--- Data for analysis Enclosed Below ---

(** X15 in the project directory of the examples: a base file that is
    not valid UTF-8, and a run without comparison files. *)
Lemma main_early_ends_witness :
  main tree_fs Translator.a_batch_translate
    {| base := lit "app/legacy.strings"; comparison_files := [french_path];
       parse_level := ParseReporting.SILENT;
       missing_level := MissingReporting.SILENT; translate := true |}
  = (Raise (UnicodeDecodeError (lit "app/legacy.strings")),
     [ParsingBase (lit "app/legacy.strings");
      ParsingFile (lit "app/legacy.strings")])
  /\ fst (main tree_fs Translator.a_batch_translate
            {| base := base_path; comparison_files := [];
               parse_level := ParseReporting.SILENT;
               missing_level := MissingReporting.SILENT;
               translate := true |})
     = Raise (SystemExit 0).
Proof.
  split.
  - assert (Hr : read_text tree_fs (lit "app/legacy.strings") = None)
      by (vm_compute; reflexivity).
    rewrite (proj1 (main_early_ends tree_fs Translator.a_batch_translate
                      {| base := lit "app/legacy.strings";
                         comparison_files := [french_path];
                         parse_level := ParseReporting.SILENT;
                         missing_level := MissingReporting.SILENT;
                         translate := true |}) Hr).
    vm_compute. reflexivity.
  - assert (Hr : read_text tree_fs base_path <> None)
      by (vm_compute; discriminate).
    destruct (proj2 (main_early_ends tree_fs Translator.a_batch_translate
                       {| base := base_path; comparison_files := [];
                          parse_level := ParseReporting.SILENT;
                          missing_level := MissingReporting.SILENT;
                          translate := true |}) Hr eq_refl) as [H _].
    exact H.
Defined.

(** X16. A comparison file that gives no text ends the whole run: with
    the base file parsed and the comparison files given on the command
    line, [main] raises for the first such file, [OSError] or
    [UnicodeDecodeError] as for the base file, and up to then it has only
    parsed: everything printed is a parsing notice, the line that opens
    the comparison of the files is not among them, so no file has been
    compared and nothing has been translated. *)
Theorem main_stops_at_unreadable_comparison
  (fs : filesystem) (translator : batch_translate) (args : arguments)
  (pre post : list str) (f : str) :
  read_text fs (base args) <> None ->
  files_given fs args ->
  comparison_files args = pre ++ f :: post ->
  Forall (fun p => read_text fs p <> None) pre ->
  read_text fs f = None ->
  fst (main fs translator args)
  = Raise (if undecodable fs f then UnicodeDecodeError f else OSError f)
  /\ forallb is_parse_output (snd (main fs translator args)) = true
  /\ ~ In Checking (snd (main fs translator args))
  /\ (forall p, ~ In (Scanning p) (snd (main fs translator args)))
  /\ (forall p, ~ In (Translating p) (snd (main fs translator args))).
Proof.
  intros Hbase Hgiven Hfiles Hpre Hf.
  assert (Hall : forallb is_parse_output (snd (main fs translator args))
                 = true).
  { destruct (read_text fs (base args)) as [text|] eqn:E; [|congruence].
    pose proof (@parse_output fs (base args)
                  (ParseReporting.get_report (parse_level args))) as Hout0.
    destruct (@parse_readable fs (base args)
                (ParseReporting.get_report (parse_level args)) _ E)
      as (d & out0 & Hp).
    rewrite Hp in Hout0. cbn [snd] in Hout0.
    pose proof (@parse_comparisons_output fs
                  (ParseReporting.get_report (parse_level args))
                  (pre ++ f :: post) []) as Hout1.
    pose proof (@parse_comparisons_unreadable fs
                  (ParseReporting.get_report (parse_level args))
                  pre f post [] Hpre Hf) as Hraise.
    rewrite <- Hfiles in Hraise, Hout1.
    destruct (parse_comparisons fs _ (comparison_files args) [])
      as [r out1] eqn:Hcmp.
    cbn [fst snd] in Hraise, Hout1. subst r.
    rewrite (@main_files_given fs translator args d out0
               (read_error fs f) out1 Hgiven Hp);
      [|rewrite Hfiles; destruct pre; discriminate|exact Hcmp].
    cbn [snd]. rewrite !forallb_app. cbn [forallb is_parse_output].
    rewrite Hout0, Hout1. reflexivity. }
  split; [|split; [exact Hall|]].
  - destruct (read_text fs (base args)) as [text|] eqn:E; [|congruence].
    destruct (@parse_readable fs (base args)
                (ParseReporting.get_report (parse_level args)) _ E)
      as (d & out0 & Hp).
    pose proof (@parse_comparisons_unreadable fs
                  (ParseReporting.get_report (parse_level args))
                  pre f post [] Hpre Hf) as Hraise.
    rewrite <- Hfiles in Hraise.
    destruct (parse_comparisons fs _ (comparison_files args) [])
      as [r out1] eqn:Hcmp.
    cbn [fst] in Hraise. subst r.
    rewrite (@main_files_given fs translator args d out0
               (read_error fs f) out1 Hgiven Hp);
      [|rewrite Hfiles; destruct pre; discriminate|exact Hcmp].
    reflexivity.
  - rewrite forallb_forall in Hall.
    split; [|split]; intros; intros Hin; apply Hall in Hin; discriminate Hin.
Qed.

--- End of Enclosed Data for analysis ---
--- Data for analysis Enclosed Below ---

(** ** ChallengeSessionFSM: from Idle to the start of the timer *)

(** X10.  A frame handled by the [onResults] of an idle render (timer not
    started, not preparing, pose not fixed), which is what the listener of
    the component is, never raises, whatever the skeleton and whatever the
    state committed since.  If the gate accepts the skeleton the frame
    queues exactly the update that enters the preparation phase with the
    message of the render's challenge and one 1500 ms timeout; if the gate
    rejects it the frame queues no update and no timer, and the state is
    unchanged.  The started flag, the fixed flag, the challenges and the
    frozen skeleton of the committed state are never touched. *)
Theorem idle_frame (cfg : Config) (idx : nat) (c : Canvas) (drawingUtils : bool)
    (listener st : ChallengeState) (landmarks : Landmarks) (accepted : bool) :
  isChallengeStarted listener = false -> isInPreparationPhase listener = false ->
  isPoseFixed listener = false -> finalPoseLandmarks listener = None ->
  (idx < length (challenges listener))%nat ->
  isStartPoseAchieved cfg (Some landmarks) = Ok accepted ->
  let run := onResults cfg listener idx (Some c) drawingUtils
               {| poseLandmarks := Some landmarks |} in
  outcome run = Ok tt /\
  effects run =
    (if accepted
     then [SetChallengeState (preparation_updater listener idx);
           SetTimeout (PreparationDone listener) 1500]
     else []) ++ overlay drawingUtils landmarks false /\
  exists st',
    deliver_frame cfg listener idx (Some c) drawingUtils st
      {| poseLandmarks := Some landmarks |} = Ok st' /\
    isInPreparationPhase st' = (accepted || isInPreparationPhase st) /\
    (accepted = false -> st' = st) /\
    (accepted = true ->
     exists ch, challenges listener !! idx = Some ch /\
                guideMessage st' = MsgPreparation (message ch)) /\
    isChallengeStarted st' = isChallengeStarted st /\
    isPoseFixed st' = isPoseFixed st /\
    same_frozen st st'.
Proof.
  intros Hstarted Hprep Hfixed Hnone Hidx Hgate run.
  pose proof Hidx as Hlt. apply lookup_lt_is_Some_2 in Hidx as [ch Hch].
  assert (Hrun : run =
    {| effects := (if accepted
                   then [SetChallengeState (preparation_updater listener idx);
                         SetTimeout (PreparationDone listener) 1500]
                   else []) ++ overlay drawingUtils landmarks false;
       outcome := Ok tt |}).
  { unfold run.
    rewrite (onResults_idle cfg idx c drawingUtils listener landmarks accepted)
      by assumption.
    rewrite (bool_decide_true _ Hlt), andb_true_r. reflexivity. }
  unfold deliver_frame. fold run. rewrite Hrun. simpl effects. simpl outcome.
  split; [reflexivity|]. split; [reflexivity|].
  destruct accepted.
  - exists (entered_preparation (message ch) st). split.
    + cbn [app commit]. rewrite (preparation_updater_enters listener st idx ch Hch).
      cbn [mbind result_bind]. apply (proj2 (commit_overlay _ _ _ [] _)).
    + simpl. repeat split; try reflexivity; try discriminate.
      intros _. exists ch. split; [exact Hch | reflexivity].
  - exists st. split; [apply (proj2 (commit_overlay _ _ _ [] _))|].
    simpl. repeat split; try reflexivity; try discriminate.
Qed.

--- End of Enclosed Data for analysis ---

* [Task goal] When a line of the material holds the string "queues", copy that line.

* [Exercise solution]
    queues exactly the update that enters the preparation phase with the
    rejects it the frame queues no update and no timer, and the state is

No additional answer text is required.